Keto Mocha Chocolate Chip Cupcake
These tasty keto Mocha Chocolate Chip Cupcakes are easy to make, fun to eat, and totally keto! A perfect afternoon snack or a treat when you’re on the go.
The best part of Keto desserts is that they are very nutrient-dense because of their focus on healthy fats, quality protein, and no sugar. Those are the bites that count, even if they're dessert.The ketogenic diet may help promote weight loss in several ways, including boosting metabolism and reducing hunger-stimulating hormones.
Depending on the brand of sugar free chocolate chips used, each cupcake has just under 5 net carbs! It’s a win win of a recipe all around.
1 teaspoon Javy Coffee Concentrate
- 1 cup almond flour
- 2 full tablespoons coconut flour
- 1 teaspoons baking powder
- 1/2 cup stevia extract powder
- 1 teaspoon pure vanilla extract
- 2 large eggs
- 3/4 cup almond milk
- 1/2 stick salted grass fed butter, melted
- 3/4 cup sugar free chocolate chips
- 250 ml of cream
- 1 tbsp cocoa powder
- 1 tsp Javy Coffee Concentrate
- ½ cup Monk fruit baking blend
For the frosting:
Preheat oven to 350° use a silicone muffin pan, or line a muffin tin with paper muffin cups.

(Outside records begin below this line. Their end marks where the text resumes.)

(* ===== verification/Pmap.v ===== *)
(** * Pmap: page tables

    boards/raspberry_pi_4/pmap.c, with the page frames of vm/page.c as it sees
    them. A page directory has a word for each megabyte of addresses, which is
    invalid or the physical address of a page table; a page table is a page
    that holds 256 words, one for each page of the megabyte, and next to them
    the flags each page was mapped with ([PmapVPTE]). A page frame lists the
    entries that map it. *)

From S2P Require Import Prelude MemRegion.
Local Open Scope Z_scope.
Local Open Scope kernel_scope.

(** ** What the headers of the board and of the C library provide

    <machine/cheviot_hal.h> has the format of the tables and <sys/mman.h> the
    flags of mappings. [root_pagedir] is the directory made by the boot
    loader, and [max_page] the number of page frames. *)
Class Mmu := {
  L1_ADDR_BITS : Z; L1_IDX_SHIFT : Z; L1_TYPE_MASK : Z; L1_TYPE_INV : Z; L1_TYPE_C : Z; L1_C_ADDR_MASK : Z;
  L2_ADDR_BITS : Z; L2_IDX_SHIFT : Z; L2_TYPE_MASK : Z; L2_TYPE_INV : Z; L2_TYPE_S : Z; L2_ADDR_MASK : Z;
  L2_AP_RWKU : Z; L2_AP_RKU : Z; L2_NX : Z; L2_B : Z; L2_C : Z;
  PROT_READ : Z; PROT_WRITE : Z; PROT_EXEC : Z; MAP_PHYS : Z;
  VM_CACHE_MASK : Z; CACHE_DEFAULT : Z; CACHE_WRITEBACK : Z; CACHE_WRITETHRU : Z; CACHE_WRITECOMBINE : Z; CACHE_UNCACHEABLE : Z;
  root_pagedir : Z -> Z;
  max_page : nat }.

(** include/kernel/vm.h *)
Definition MAP_COW : Z := bit 26.
Definition MAP_USER : Z := bit 27.

(** ** State *)

(** What a page holds: bytes, or a page table, with the flags of its
    entries. The links of an entry are in the lists of the pages it maps. *)
Inductive content : Type := Data (d : Z -> Z) | Table (pte vflags : Z -> Z).
Record Page := mkPage { reference_cnt : Z; vpte_list : list nat; contents : content }.
Definition eta_Page p := mkPage (reference_cnt p) (vpte_list p) (contents p).
#[export] Instance set_reference_cnt : Setter reference_cnt := ltac:(solve_setter eta_Page).
#[export] Instance set_vpte_list : Setter vpte_list := ltac:(solve_setter eta_Page).
#[export] Instance set_contents : Setter contents := ltac:(solve_setter eta_Page).

(** Page frames and page directories by number, address spaces with their
    directories, and the regions of the address spaces. *)
Record pmaps := mkPmaps {
  page_table : nat -> Page;
  free_page_queue : list nat;
  pagedir_table : nat -> Z -> Z;
  free_pmappagedir_list : list nat;
  l1_table : nat -> option nat;
  regions : vm }.
Definition eta_pmaps s := mkPmaps (page_table s) (free_page_queue s) (pagedir_table s) (free_pmappagedir_list s) (l1_table s) (regions s).
#[export] Instance set_page_table : Setter page_table := ltac:(solve_setter eta_pmaps).
#[export] Instance set_free_page_queue : Setter free_page_queue := ltac:(solve_setter eta_pmaps).
#[export] Instance set_pagedir_table : Setter pagedir_table := ltac:(solve_setter eta_pmaps).
#[export] Instance set_free_pmappagedir_list : Setter free_pmappagedir_list := ltac:(solve_setter eta_pmaps).
#[export] Instance set_l1_table : Setter l1_table := ltac:(solve_setter eta_pmaps).
#[export] Instance set_regions : Setter regions := ltac:(solve_setter eta_pmaps).
Abbreviation PM := (M pmaps).

Section pmap.
Context `{Board, Mmu}.
(** What other threads do while this one sleeps, until there is a free page
    for it. *)
Variable others : pmaps -> pmaps.

(** ** Addresses and pages *)
Definition pmap_va_to_pa (vaddr : Z) : Z := wrap32 (vaddr - 0x80000000).
Definition pmap_pa_to_va (paddr : Z) : Z := wrap32 (paddr + 0x80000000).
Definition pmap_page_to_pa (p : nat) : Z := Z.of_nat p * PAGE_SIZE.
Definition pmap_pa_to_page (pa : Z) : nat := Z.to_nat (pa / PAGE_SIZE).
Definition pmap_page_to_va (p : nat) : Z := pmap_pa_to_va (pmap_page_to_pa p).
Definition pmap_va_to_page (va : Z) : nat := Z.to_nat (pmap_va_to_pa va / PAGE_SIZE).

Definition get_page (p : nat) : PM Page := if decide (p < max_page)%nat then gets (fun s => page_table s p) else fault.
Definition upd_page (p : nat) (f : Page -> Page) : PM unit :=
  _ ← get_page p; modify (fun s => s <| page_table ::= fun m => <[p := f (m p)]> m |>).
Definition on_free_pages (f : list nat -> outcome (list nat)) : PM unit := update free_page_queue (fun l s => s <| free_page_queue := l |>) f.

(** ** Page frames, of vm/page.c *)
Definition pmap_page_init (x : Page) : Page := x <| vpte_list := [] |>.
(** [alloc_page] does not return before there is a page. *)
Definition alloc_page : PM (option nat) :=
  _ ← modify (fun s => match free_page_queue s with [] => others s | _ => s end);
  l ← gets free_page_queue;
  match last l with
  | None => fault
  | Some p =>
    _ ← on_free_pages (dl_rem p);
    _ ← upd_page p (fun x => pmap_page_init (x <| contents := Data (fun _ => 0) |> <| reference_cnt := 0 |>));
    mret (Some p)
  end.
Definition free_page (p : nat) : PM unit :=
  _ ← kassert (bool_decide (p < max_page)%nat);
  _ ← upd_page p (fun x => x <| reference_cnt ::= fun n => n - 1 |>);
  x ← get_page p;
  if 0 <? reference_cnt x then mret tt else on_free_pages (dl_add_tail p).

(** ** Tables *)

(** The table at the kernel address [pt]. *)
Definition get_table (pt : Z) : PM ((Z -> Z) * (Z -> Z)) :=
  if pt mod PAGE_SIZE =? 0 then
    x ← get_page (pmap_va_to_page pt);
    match contents x with Table p v => mret (p, v) | Data _ => fault end
  else fault.
Definition put_table (pt : Z) (p v : Z -> Z) : PM unit := upd_page (pmap_va_to_page pt) (fun x => x <| contents := Table p v |>).
Definition pmap_write_l2 (pt i data : Z) : PM unit := t ← get_table pt; put_table pt (<[i := data]> t.1) t.2.
Definition write_vflags (pt i flags : Z) : PM unit := t ← get_table pt; put_table pt t.1 (<[i := flags]> t.2).
Definition pmap_write_l1 (d : nat) (i data : Z) : PM unit :=
  modify (fun s => s <| pagedir_table ::= fun m => <[d := <[i := data]> (m d)]> m |>).
(** The directory of an address space. *)
Definition l1_of (a : nat) : PM nat := o ← gets (fun s => l1_table s a); match o with Some d => mret d | None => fault end.

Definition pde_idx (va : Z) : Z := Z.shiftr (Z.land va L1_ADDR_BITS) L1_IDX_SHIFT.
Definition pte_idx (va : Z) : Z := Z.shiftr (Z.land va L2_ADDR_BITS) L2_IDX_SHIFT.
(** The address of an entry of [PmapVPTE]: its table and its index. *)
Definition vpte_at (pt i : Z) : nat := (pmap_va_to_page pt * 256 + Z.to_nat i)%nat.
Definition on_vptes (p : nat) (f : list nat -> outcome (list nat)) : PM unit :=
  x ← get_page p; l ← lift (f (vpte_list x)); upd_page p (fun x => x <| vpte_list := l |>).

Definition cache_bits (flags : Z) (dflt : Z) : Z :=
  if Z.land flags VM_CACHE_MASK =? CACHE_DEFAULT then dflt
  else if Z.land flags VM_CACHE_MASK =? CACHE_WRITEBACK then Z.lor L2_B L2_C
  else if Z.land flags VM_CACHE_MASK =? CACHE_WRITETHRU then L2_C
  else if Z.land flags VM_CACHE_MASK =? CACHE_WRITECOMBINE then L2_B
  else if Z.land flags VM_CACHE_MASK =? CACHE_UNCACHEABLE then 0
  else 0.
Definition pmap_calc_pa_bits (flags : Z) : Z :=
  let b := L2_TYPE_S in
  let b := if has flags PROT_WRITE && negb (has flags MAP_COW) then Z.lor b L2_AP_RWKU else Z.lor b L2_AP_RKU in
  let b := if Z.land flags PROT_EXEC =? PROT_EXEC then b else Z.lor b L2_NX in
  let b := if Z.land flags MAP_PHYS =? 0 then Z.lor b (cache_bits flags (Z.lor L2_C L2_B)) else b in
  if Z.land flags MAP_PHYS =? MAP_PHYS then Z.lor b (cache_bits flags 0) else b.

(** ** Mappings *)
Definition pmap_alloc_pagetable : PM (option Z) :=
  o ← alloc_page;
  match o with
  | None => mret None
  | Some p => _ ← upd_page p (fun x => x <| contents := Table (fun _ => L2_TYPE_INV) (fun _ => 0) |>); mret (Some (pmap_page_to_va p))
  end.
Definition pmap_free_pagetable (pt : Z) : PM unit := free_page (pmap_va_to_page pt).

Definition pmap_enter (a : nat) (va pa flags : Z) : PM ret :=
  if va =? 0 then mret (RErr EFAULT)
  else
    let pa_bits := pmap_calc_pa_bits flags in
    d ← l1_of a;
    w ← gets (fun s => pagedir_table s d (pde_idx va));
    o ← (if Z.land w L1_TYPE_MASK =? L1_TYPE_INV then
           o ← pmap_alloc_pagetable;
           match o with
           | None => mret None
           | Some pt => _ ← pmap_write_l1 d (pde_idx va) (Z.lor (pmap_va_to_pa pt) L1_TYPE_C); mret (Some pt)
           end
         else mret (Some (pmap_pa_to_va (Z.land w L1_C_ADDR_MASK))));
    match o with
    | None => mret (RErr ENOMEM)
    | Some pt =>
      t ← get_table pt;
      if negb (Z.land (t.1 (pte_idx va)) L2_TYPE_MASK =? L2_TYPE_INV) then
        _ ← pmap_write_l1 d (pde_idx va) L1_TYPE_INV;
        _ ← pmap_free_pagetable pt;
        mret (RErr EINVAL)
      else
        _ ← (if Z.land flags MAP_PHYS =? 0 then on_vptes (pmap_pa_to_page pa) (dl_add_head (vpte_at pt (pte_idx va))) else mret tt);
        _ ← write_vflags pt (pte_idx va) flags;
        _ ← upd_page (pmap_va_to_page pt) (fun x => x <| reference_cnt ::= fun n => n + 1 |>);
        _ ← pmap_write_l2 pt (pte_idx va) (Z.lor pa pa_bits);
        mret (RVal 0)
    end.

Definition pmap_remove (a : nat) (va : Z) : PM ret :=
  if va =? 0 then mret (RErr EFAULT)
  else
    d ← l1_of a;
    w ← gets (fun s => pagedir_table s d (pde_idx va));
    if Z.land w L1_TYPE_MASK =? L1_TYPE_INV then mret (RErr EINVAL)
    else
      let pt := pmap_pa_to_va (Z.land w L1_C_ADDR_MASK) in
      t ← get_table pt;
      let current_paddr := Z.land (t.1 (pte_idx va)) L2_ADDR_MASK in
      if Z.land (t.1 (pte_idx va)) L2_TYPE_MASK =? L2_TYPE_INV then mret (RErr EINVAL)
      else
        _ ← (if Z.land (t.2 (pte_idx va)) MAP_PHYS =? 0 then on_vptes (pmap_pa_to_page current_paddr) (dl_rem (vpte_at pt (pte_idx va))) else mret tt);
        _ ← write_vflags pt (pte_idx va) 0;
        _ ← pmap_write_l2 pt (pte_idx va) L2_TYPE_INV;
        _ ← upd_page (pmap_va_to_page pt) (fun x => x <| reference_cnt ::= fun n => n - 1 |>);
        x ← get_page (pmap_va_to_page pt);
        _ ← (if reference_cnt x =? 0 then _ ← pmap_write_l1 d (pde_idx va) L1_TYPE_INV; pmap_free_pagetable pt else mret tt);
        mret (RVal 0).

Definition pmap_protect (a : nat) (va flags : Z) : PM ret :=
  if va =? 0 then mret (RVal 0)
  else
    d ← l1_of a;
    w ← gets (fun s => pagedir_table s d (pde_idx va));
    if Z.land w L1_TYPE_MASK =? L1_TYPE_INV then panic
    else
      let pt := pmap_pa_to_va (Z.land w L1_C_ADDR_MASK) in
      t ← get_table pt;
      let pa := Z.land (t.1 (pte_idx va)) L2_ADDR_MASK in
      if Z.land (t.1 (pte_idx va)) L2_TYPE_MASK =? L2_TYPE_INV then panic
      else
        _ ← write_vflags pt (pte_idx va) flags;
        _ ← pmap_write_l2 pt (pte_idx va) (Z.lor pa (pmap_calc_pa_bits flags));
        mret (RVal 0).

(** The physical address and the flags; [None]: -1. *)
Definition pmap_extract (a : nat) (va : Z) : PM (option (Z * Z)) :=
  d ← l1_of a;
  w ← gets (fun s => pagedir_table s d (pde_idx va));
  if Z.land w L1_TYPE_MASK =? L1_TYPE_INV then mret None
  else
    t ← get_table (pmap_pa_to_va (Z.land w L1_C_ADDR_MASK));
    if Z.land (t.1 (pte_idx va)) L2_TYPE_MASK =? L2_TYPE_INV then mret None
    else mret (Some (Z.land (t.1 (pte_idx va)) L2_ADDR_MASK, t.2 (pte_idx va))).
Definition pmap_is_pagetable_present (a : nat) (addr : Z) : PM bool :=
  d ← l1_of a;
  w ← gets (fun s => pagedir_table s d (pde_idx addr));
  mret (negb (Z.land w L1_TYPE_MASK =? L1_TYPE_INV)).
Definition pmap_is_page_present (a : nat) (addr : Z) : PM bool :=
  d ← l1_of a;
  w ← gets (fun s => pagedir_table s d (pde_idx addr));
  if Z.land w L1_TYPE_MASK =? L1_TYPE_INV then mret false
  else
    t ← get_table (pmap_pa_to_va (Z.land w L1_C_ADDR_MASK));
    mret (negb (Z.land (t.1 (pte_idx addr)) L2_TYPE_MASK =? L2_TYPE_INV)).

(** ** Directories *)
Definition on_free_dirs (f : list nat -> outcome (list nat)) : PM unit :=
  update free_pmappagedir_list (fun l s => s <| free_pmappagedir_list := l |>) f.
Definition pmap_create (a : nat) : PM ret :=
  l ← gets free_pmappagedir_list;
  match l with
  | [] => mret (RVal (-1))
  | d :: _ =>
    _ ← on_free_dirs dl_rem_head;
    _ ← modify (fun s => s <| pagedir_table ::= fun m => <[d := fun t => if t <? 2048 then L1_TYPE_INV else root_pagedir t]> m |>);
    _ ← modify (fun s => s <| l1_table ::= fun m => <[a := Some d]> m |>);
    mret (RVal 0)
  end.
Definition pmap_destroy (a : nat) : PM unit := d ← l1_of a; on_free_dirs (dl_add_tail d).
End pmap.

To a large mixing bowl, add the almond flour, coconut flour, Stevia, and baking powder. Whisk to combine, making sure that the baking powder is well blended and not clumped.
Pour the wet ingredients into the dry ingredients, mixing as you pour. Start by adding the coffee extract then vanilla extract, following by the almond milk, melted butter and eggs. Mix until well combined.
Stir in chocolate chips, saving some to sprinkle on top of the cupcakes.
Spoon mixture into prepared muffin cups. Top with remaining chocolate chips.
Bake for 20 minutes or until the tops are firm. Allow cupcakes to cool in the tin, on top of a cooling rack.
To make the frosting, mix all the ingredients until they are fully combined, we recommend adding the monk fruit slowly and mixing as you pour it.